**Work instruction**
Read the lines below, and copy any that contain the string "SStored".

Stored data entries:
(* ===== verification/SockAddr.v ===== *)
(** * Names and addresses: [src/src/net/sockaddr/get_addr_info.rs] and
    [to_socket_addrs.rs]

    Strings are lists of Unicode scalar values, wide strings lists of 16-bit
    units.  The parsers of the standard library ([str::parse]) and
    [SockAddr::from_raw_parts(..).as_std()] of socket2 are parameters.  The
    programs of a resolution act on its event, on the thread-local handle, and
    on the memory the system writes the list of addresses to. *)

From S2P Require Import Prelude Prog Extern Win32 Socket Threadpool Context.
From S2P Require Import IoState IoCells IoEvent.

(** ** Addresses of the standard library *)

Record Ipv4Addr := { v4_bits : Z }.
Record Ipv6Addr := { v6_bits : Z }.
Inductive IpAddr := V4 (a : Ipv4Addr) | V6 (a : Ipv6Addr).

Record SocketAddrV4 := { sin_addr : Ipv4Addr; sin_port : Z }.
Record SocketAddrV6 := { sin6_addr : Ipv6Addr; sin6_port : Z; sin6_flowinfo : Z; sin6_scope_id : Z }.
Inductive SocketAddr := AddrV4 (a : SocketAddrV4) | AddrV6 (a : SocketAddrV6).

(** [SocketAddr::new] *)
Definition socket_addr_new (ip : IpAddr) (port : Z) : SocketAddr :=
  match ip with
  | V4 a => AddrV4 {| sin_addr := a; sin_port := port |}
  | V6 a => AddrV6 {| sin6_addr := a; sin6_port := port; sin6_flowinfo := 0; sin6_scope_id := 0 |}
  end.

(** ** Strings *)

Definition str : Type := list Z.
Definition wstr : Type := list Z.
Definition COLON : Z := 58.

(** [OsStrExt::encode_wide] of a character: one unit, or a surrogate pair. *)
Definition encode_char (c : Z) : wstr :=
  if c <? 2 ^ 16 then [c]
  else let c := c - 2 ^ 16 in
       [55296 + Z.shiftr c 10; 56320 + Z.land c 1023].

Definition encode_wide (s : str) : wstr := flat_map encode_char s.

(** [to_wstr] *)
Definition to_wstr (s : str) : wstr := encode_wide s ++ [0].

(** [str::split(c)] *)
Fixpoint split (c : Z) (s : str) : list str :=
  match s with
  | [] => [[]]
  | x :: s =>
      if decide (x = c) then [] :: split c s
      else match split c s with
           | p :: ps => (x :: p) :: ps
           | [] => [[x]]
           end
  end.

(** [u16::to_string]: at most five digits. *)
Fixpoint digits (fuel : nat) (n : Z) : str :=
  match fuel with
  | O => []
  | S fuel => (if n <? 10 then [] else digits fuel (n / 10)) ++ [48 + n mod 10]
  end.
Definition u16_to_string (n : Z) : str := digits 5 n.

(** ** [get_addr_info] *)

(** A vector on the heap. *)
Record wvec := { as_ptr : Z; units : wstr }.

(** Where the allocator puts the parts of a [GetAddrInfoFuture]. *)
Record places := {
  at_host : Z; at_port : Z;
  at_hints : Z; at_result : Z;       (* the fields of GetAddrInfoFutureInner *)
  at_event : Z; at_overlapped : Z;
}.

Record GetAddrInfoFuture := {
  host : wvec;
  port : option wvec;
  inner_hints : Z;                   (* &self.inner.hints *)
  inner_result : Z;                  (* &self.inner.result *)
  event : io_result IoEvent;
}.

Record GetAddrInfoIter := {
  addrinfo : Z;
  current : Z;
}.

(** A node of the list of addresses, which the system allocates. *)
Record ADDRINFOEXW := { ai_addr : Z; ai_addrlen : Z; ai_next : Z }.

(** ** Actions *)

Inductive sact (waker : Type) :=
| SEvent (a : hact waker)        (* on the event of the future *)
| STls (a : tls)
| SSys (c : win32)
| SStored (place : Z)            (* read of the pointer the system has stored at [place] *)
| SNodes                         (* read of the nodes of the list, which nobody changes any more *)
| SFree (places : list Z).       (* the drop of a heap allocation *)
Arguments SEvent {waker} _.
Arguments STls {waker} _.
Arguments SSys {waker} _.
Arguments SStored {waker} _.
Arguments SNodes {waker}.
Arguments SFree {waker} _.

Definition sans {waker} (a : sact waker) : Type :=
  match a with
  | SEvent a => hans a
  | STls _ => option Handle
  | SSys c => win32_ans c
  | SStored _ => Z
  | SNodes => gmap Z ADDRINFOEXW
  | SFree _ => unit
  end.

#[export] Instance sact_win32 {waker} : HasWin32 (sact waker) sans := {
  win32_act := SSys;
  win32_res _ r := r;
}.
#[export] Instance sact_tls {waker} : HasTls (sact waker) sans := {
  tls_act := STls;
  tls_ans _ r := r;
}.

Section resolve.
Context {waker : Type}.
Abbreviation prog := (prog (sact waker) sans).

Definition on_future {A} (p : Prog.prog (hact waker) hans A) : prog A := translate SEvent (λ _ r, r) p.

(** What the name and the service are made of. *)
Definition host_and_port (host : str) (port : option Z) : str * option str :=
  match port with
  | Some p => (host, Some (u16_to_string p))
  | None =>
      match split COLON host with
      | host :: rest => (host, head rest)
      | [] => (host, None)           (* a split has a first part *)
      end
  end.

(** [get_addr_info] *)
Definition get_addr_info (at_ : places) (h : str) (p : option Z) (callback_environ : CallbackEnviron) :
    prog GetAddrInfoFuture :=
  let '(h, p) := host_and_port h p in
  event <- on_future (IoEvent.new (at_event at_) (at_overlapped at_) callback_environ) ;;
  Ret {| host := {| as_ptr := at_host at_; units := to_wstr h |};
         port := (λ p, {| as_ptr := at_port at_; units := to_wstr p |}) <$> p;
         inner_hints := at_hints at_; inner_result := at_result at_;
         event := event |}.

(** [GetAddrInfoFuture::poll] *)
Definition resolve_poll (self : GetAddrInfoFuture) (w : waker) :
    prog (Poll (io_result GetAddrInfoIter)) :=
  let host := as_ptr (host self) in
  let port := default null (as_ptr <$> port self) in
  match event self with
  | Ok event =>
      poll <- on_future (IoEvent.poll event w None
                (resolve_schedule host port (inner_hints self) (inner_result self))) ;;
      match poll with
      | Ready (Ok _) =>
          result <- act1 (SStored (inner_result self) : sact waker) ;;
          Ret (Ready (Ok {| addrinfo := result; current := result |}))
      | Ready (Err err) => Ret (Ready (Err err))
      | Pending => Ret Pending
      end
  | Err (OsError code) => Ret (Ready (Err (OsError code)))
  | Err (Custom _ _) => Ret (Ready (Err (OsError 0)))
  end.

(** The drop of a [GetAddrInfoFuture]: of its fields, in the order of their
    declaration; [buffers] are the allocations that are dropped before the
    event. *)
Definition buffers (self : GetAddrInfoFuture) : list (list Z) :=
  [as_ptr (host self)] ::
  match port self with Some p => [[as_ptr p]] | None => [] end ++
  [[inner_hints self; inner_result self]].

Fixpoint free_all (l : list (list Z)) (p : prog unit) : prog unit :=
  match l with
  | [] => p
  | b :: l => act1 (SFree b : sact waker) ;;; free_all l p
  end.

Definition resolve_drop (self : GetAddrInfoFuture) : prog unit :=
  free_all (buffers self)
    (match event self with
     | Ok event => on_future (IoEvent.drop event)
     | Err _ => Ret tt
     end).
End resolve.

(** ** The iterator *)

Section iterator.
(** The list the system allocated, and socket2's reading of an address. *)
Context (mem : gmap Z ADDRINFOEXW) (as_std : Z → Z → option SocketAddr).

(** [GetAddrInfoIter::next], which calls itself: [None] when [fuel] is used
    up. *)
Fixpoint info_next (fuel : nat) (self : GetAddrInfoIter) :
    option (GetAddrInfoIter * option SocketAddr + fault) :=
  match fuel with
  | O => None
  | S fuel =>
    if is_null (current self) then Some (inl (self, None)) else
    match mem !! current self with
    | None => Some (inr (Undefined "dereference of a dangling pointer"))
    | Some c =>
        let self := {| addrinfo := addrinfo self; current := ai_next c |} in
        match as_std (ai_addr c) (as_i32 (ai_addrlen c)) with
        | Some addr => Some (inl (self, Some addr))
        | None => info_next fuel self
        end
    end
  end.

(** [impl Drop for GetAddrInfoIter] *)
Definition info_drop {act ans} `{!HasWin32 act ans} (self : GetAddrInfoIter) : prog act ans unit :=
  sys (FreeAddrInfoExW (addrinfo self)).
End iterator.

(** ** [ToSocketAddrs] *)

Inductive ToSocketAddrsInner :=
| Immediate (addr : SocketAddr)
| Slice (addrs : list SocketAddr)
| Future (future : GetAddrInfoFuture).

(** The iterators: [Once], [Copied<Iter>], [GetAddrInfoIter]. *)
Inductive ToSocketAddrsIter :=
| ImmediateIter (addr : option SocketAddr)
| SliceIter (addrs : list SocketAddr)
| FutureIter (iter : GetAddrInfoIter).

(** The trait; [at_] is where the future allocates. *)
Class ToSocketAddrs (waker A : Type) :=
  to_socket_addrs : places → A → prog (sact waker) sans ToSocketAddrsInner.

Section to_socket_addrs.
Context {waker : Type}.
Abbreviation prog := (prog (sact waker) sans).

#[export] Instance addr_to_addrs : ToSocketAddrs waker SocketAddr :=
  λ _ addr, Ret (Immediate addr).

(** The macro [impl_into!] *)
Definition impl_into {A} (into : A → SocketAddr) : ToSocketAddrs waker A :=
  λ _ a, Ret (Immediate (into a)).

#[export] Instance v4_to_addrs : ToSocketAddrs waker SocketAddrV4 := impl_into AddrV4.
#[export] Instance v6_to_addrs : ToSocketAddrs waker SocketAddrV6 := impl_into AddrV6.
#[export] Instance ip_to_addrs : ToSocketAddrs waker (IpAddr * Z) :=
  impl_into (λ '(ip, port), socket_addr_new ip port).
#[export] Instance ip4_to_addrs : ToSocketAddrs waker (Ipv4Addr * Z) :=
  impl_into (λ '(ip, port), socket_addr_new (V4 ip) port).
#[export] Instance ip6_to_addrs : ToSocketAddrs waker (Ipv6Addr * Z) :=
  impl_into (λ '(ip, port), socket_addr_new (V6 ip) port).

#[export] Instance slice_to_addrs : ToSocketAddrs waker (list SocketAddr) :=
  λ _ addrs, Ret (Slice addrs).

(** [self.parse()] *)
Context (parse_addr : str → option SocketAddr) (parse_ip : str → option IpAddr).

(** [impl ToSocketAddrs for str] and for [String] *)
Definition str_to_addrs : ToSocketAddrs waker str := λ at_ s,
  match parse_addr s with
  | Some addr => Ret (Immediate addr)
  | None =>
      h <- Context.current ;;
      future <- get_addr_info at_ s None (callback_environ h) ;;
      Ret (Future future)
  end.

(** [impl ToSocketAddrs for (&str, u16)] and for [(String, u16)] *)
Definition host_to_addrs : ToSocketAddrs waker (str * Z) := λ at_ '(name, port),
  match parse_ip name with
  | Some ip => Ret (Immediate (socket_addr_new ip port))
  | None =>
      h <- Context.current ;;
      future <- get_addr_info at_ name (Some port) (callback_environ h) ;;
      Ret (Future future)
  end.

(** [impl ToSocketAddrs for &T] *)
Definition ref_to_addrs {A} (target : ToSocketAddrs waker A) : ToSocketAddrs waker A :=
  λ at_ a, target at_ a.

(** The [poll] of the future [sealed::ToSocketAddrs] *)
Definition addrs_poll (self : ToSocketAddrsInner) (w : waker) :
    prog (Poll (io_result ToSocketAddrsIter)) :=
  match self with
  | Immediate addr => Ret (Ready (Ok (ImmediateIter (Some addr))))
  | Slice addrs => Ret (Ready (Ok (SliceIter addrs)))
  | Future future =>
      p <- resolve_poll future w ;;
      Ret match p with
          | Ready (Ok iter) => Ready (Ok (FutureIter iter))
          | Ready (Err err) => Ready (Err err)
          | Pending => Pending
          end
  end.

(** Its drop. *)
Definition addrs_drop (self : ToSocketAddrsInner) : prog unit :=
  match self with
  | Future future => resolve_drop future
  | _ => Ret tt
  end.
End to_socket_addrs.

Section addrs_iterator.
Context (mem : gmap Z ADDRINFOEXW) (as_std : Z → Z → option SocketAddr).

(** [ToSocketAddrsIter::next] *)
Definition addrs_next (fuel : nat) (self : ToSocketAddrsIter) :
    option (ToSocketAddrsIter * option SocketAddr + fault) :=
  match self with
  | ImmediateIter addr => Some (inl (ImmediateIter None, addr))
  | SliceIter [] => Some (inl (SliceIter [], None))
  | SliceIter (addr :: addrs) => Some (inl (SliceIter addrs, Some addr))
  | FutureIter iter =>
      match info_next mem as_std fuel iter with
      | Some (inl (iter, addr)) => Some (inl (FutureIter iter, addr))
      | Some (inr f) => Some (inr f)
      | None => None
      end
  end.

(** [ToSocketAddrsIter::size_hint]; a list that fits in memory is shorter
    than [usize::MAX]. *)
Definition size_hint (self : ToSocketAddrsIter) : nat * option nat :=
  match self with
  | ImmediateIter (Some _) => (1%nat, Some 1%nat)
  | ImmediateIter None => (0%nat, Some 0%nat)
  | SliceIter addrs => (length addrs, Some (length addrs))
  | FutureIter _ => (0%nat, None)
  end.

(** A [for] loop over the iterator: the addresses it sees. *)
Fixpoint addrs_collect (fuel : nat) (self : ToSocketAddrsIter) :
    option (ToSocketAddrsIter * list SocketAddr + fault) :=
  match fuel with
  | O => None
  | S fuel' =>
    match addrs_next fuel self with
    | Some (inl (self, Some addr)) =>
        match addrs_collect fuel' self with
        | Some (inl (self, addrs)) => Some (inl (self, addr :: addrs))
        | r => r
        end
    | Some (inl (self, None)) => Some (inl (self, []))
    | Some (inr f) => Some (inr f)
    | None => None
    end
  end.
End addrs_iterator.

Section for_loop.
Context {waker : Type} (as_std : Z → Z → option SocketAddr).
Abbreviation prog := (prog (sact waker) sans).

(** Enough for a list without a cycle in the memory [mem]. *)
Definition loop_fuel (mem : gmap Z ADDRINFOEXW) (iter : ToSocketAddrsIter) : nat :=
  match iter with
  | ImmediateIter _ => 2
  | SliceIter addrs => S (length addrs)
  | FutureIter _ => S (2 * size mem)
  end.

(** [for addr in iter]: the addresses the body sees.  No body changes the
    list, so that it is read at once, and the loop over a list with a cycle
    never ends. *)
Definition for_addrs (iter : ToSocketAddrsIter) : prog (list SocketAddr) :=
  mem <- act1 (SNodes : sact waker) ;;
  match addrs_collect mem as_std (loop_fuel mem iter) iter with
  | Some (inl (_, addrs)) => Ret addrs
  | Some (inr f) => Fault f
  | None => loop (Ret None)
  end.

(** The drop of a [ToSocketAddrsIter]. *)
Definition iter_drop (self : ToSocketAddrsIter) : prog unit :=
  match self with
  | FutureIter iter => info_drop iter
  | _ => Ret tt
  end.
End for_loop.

**Result for this task**
| SStored (place : Z)            (* read of the pointer the system has stored at [place] *)
Arguments SStored {waker} _.
  | SStored _ => Z
          result <- act1 (SStored (inner_result self) : sact waker) ;;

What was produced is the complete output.